Problem statement: For the entries below, the result should be an exact transcription of the lines from the one with "Lemma speaks_slots cs" up to and including the one with "Definition armed (cs", and only those.

*** Block opens ***

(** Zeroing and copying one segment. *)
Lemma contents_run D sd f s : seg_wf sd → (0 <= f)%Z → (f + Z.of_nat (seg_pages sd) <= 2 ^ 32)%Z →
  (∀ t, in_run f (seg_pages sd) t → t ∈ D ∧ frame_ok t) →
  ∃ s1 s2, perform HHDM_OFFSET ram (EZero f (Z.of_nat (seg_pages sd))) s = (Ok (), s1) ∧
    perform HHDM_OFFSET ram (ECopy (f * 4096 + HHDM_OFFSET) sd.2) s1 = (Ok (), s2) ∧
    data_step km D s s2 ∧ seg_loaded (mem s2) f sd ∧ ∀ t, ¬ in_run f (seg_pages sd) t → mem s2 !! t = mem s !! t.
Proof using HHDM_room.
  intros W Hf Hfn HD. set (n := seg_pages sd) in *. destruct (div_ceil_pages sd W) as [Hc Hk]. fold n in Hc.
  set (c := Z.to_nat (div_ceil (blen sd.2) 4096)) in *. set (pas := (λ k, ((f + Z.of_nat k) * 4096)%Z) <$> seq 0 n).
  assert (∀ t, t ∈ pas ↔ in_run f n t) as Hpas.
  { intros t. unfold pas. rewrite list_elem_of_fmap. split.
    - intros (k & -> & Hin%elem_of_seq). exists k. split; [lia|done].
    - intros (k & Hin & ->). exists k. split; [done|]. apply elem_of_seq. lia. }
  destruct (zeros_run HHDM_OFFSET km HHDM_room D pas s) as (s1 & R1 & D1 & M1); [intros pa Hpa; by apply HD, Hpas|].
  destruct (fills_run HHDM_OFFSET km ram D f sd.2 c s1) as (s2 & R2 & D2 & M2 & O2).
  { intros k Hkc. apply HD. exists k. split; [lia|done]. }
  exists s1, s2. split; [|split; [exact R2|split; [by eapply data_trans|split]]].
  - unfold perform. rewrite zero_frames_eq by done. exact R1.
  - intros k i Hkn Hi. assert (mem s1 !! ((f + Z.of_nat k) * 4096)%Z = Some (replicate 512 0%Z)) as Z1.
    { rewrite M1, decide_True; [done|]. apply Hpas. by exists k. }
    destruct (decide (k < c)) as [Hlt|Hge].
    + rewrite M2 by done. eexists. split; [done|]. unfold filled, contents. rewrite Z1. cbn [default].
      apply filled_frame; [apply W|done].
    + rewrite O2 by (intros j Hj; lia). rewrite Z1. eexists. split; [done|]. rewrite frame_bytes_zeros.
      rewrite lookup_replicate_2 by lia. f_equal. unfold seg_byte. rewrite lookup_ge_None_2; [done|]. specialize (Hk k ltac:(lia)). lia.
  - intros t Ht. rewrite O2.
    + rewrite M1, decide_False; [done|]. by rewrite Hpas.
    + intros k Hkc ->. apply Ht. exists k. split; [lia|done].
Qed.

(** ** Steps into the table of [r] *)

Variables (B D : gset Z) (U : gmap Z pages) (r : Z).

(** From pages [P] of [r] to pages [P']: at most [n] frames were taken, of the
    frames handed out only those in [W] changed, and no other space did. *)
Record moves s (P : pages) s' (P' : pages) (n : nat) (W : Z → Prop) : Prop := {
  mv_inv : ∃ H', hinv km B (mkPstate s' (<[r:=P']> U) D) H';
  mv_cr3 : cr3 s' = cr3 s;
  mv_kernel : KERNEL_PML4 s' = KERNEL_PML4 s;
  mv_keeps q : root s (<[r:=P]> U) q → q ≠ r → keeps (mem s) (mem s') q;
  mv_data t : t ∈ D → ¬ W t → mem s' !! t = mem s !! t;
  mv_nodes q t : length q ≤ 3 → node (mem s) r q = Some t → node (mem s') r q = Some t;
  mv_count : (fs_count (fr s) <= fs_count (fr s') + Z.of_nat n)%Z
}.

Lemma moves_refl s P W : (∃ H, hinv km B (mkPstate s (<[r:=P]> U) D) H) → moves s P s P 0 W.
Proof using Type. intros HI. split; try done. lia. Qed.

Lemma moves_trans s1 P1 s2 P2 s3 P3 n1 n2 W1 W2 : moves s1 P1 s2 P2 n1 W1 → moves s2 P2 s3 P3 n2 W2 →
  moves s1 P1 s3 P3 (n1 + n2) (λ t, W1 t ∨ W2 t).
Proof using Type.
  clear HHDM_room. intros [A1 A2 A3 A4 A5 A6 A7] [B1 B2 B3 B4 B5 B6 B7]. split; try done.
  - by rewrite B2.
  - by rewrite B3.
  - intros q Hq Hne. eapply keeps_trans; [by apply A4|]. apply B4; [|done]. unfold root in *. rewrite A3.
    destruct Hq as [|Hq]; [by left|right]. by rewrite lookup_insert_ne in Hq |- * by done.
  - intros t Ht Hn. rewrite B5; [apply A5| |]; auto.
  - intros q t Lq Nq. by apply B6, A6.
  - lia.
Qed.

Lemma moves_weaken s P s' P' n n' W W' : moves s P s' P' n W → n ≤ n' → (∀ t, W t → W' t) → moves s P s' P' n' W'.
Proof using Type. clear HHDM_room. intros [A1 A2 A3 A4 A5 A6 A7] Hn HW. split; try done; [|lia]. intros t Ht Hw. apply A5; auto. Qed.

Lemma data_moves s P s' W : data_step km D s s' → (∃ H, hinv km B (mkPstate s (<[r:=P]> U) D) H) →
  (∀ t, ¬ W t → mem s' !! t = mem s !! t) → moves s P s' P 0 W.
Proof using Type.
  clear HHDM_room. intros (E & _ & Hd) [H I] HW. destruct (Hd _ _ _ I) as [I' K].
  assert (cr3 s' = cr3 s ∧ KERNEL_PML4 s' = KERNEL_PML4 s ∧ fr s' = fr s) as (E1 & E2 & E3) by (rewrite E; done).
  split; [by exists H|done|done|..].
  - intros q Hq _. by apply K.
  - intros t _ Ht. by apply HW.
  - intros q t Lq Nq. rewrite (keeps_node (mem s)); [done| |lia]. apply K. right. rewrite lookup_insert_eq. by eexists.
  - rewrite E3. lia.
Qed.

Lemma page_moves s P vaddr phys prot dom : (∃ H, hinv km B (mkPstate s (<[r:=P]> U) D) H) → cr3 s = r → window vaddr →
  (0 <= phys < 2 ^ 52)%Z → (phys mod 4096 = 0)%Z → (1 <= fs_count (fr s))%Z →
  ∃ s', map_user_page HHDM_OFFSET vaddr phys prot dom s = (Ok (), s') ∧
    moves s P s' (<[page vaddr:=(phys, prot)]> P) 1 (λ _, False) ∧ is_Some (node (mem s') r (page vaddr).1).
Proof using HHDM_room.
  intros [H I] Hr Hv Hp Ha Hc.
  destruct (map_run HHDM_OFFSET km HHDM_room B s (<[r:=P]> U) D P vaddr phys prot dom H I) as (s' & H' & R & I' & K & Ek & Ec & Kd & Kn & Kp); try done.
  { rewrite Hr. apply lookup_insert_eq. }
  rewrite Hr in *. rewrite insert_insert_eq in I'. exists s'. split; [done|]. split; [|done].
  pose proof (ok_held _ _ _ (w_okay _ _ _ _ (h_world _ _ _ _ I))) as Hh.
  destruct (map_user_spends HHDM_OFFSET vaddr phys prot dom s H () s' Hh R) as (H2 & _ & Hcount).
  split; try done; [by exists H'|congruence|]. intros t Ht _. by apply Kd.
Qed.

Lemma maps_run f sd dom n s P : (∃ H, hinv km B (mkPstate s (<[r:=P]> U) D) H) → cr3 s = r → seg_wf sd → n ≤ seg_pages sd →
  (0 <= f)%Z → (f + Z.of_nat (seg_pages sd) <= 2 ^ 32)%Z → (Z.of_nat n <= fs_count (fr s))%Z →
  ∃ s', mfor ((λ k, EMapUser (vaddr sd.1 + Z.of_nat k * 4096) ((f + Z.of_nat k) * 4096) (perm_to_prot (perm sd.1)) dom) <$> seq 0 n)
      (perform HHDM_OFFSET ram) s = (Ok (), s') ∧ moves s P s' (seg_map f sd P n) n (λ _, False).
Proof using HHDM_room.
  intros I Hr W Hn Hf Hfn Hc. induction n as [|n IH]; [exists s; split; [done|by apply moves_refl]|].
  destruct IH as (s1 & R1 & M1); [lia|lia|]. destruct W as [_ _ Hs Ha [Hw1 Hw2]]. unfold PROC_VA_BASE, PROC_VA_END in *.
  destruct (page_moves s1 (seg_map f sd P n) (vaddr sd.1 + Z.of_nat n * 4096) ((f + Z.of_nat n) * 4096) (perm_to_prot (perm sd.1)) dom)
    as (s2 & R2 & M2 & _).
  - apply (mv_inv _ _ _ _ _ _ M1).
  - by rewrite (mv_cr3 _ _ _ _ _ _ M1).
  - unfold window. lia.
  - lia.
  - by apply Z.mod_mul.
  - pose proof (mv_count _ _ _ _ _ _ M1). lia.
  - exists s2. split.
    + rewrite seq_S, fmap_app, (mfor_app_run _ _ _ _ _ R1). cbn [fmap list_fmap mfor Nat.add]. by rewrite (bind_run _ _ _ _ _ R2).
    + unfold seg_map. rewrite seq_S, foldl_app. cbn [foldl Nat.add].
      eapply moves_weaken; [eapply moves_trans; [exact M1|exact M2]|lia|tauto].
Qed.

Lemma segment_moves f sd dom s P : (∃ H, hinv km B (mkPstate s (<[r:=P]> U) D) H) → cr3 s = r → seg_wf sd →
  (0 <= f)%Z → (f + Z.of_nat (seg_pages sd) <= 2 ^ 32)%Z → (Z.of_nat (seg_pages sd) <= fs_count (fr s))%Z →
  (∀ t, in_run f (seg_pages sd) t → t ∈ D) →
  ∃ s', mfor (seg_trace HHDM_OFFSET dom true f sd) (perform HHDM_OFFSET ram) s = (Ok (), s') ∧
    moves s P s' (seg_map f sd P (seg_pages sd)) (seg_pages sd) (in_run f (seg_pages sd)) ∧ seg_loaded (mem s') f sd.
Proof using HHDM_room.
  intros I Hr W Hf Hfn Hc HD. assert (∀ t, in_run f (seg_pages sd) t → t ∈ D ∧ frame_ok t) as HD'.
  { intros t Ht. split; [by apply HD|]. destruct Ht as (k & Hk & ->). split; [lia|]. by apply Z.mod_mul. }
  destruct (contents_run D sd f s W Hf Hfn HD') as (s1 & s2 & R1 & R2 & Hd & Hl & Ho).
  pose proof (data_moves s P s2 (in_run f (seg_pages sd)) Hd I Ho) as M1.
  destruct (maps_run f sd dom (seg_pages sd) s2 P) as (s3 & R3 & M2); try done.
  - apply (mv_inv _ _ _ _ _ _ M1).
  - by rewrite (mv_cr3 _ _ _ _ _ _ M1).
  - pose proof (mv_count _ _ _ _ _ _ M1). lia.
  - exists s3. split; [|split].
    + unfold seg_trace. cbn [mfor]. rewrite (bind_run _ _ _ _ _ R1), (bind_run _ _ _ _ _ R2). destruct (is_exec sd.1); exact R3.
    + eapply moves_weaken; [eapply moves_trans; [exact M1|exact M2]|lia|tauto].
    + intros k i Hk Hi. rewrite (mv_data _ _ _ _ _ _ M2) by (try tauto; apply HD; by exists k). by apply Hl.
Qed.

*** Block closes ***
*** Block opens ***

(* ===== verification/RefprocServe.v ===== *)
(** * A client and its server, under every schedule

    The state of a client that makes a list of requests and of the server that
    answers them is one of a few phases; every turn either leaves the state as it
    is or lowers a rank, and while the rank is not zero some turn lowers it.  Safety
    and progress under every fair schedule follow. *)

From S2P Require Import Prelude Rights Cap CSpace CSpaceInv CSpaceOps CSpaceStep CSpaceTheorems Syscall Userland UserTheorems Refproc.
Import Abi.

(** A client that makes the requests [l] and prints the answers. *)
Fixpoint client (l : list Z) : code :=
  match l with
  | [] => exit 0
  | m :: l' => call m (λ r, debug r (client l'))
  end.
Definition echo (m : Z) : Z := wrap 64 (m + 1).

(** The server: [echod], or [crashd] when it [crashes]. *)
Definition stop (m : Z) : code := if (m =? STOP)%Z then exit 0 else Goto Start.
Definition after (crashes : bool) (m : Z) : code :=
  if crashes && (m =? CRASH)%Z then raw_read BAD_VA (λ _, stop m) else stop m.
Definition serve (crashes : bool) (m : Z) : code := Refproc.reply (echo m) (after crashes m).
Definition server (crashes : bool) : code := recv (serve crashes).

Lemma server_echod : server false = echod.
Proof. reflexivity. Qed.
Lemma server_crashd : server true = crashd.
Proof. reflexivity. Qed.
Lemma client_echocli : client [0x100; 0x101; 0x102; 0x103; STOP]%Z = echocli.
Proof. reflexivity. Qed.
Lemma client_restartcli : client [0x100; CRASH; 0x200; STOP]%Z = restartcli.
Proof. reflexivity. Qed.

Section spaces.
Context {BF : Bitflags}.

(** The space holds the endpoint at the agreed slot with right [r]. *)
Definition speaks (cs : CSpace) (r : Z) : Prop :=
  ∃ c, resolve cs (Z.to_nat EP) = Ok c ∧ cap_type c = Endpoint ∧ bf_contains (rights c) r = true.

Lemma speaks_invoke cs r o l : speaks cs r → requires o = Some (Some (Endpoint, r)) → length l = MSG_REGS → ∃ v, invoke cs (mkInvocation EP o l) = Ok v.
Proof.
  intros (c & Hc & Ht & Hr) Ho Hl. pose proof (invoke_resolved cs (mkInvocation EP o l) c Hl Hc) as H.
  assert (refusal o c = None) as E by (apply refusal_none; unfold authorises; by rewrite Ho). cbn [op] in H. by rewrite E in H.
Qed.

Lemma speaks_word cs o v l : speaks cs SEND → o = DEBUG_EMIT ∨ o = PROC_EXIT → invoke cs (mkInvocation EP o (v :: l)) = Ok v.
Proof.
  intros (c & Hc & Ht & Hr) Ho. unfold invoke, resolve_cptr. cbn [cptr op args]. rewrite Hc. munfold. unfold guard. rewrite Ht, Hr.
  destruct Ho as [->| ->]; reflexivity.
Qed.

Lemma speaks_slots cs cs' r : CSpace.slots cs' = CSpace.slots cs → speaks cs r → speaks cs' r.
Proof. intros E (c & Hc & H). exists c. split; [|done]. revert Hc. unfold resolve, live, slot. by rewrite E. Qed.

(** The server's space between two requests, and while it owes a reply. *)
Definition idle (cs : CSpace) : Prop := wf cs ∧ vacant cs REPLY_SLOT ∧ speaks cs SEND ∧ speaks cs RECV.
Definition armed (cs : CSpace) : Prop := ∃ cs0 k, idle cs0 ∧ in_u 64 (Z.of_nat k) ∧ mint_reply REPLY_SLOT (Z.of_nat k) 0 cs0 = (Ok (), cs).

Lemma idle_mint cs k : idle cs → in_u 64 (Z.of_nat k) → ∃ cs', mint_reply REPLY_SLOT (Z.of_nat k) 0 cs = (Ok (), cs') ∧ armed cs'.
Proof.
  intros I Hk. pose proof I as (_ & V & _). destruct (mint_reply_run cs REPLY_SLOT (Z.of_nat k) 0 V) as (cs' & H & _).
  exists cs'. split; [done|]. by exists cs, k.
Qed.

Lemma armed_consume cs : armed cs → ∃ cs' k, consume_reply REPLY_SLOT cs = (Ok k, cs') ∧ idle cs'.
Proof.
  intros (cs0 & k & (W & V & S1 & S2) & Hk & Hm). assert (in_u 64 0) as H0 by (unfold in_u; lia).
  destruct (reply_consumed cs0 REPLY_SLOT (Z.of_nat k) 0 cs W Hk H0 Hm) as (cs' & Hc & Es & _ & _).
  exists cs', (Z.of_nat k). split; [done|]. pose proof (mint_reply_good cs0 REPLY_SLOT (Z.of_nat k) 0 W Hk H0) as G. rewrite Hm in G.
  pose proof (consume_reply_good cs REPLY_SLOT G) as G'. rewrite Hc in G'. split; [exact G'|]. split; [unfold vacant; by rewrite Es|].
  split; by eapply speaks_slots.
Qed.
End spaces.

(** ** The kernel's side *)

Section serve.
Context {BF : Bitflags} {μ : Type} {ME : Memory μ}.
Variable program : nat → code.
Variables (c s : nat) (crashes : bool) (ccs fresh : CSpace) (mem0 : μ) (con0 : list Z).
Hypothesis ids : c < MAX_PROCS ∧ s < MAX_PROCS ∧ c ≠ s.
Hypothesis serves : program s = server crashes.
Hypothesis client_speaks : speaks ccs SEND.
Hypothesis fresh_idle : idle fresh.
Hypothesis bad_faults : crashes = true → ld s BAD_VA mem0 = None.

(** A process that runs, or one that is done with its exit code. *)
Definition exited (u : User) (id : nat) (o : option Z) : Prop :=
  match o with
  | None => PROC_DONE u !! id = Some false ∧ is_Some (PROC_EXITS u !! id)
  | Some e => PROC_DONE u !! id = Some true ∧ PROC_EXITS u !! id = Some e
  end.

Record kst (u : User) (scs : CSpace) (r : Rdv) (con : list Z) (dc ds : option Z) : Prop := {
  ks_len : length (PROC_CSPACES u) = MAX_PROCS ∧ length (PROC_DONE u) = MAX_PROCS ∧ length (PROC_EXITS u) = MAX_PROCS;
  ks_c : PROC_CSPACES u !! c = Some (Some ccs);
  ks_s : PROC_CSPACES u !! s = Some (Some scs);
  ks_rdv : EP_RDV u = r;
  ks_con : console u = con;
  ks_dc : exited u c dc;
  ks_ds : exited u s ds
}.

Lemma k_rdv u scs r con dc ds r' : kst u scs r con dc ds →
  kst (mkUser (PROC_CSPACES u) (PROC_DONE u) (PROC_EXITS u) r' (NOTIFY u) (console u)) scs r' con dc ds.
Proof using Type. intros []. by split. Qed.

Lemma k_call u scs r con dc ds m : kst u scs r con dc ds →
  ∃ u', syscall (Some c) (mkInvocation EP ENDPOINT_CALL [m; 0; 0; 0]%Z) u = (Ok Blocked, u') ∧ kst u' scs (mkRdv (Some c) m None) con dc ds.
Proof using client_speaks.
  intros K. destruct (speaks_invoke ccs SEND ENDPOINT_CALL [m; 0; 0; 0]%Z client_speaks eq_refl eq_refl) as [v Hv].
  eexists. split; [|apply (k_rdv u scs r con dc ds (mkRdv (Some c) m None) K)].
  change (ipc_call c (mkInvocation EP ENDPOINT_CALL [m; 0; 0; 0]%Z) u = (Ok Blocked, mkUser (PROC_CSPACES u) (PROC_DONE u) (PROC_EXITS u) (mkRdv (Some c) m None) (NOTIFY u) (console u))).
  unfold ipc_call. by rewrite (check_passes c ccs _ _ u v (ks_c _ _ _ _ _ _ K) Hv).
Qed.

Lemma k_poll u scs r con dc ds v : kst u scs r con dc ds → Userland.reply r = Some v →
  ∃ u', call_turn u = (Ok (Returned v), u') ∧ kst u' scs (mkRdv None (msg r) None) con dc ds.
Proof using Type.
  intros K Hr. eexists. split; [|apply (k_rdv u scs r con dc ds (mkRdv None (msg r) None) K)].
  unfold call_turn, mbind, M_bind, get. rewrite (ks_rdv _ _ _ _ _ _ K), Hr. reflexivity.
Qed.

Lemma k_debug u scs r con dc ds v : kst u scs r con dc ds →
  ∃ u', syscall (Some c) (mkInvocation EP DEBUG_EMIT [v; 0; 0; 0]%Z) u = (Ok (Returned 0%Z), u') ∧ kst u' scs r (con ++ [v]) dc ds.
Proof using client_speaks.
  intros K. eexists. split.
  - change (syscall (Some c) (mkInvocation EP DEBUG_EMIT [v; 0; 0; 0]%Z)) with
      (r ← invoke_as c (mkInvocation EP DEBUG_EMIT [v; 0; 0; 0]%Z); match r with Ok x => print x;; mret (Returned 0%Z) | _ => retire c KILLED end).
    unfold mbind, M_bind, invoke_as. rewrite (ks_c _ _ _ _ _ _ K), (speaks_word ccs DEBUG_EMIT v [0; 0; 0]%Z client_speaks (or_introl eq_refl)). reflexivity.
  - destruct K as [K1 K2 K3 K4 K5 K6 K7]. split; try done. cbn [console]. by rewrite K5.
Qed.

*** Block closes ***

Written solution:
Lemma speaks_slots cs cs' r : CSpace.slots cs' = CSpace.slots cs → speaks cs r → speaks cs' r.
Proof. intros E (c & Hc & H). exists c. split; [|done]. revert Hc. unfold resolve, live, slot. by rewrite E. Qed.

(** The server's space between two requests, and while it owes a reply. *)
Definition idle (cs : CSpace) : Prop := wf cs ∧ vacant cs REPLY_SLOT ∧ speaks cs SEND ∧ speaks cs RECV.
Definition armed (cs : CSpace) : Prop := ∃ cs0 k, idle cs0 ∧ in_u 64 (Z.of_nat k) ∧ mint_reply REPLY_SLOT (Z.of_nat k) 0 cs0 = (Ok (), cs).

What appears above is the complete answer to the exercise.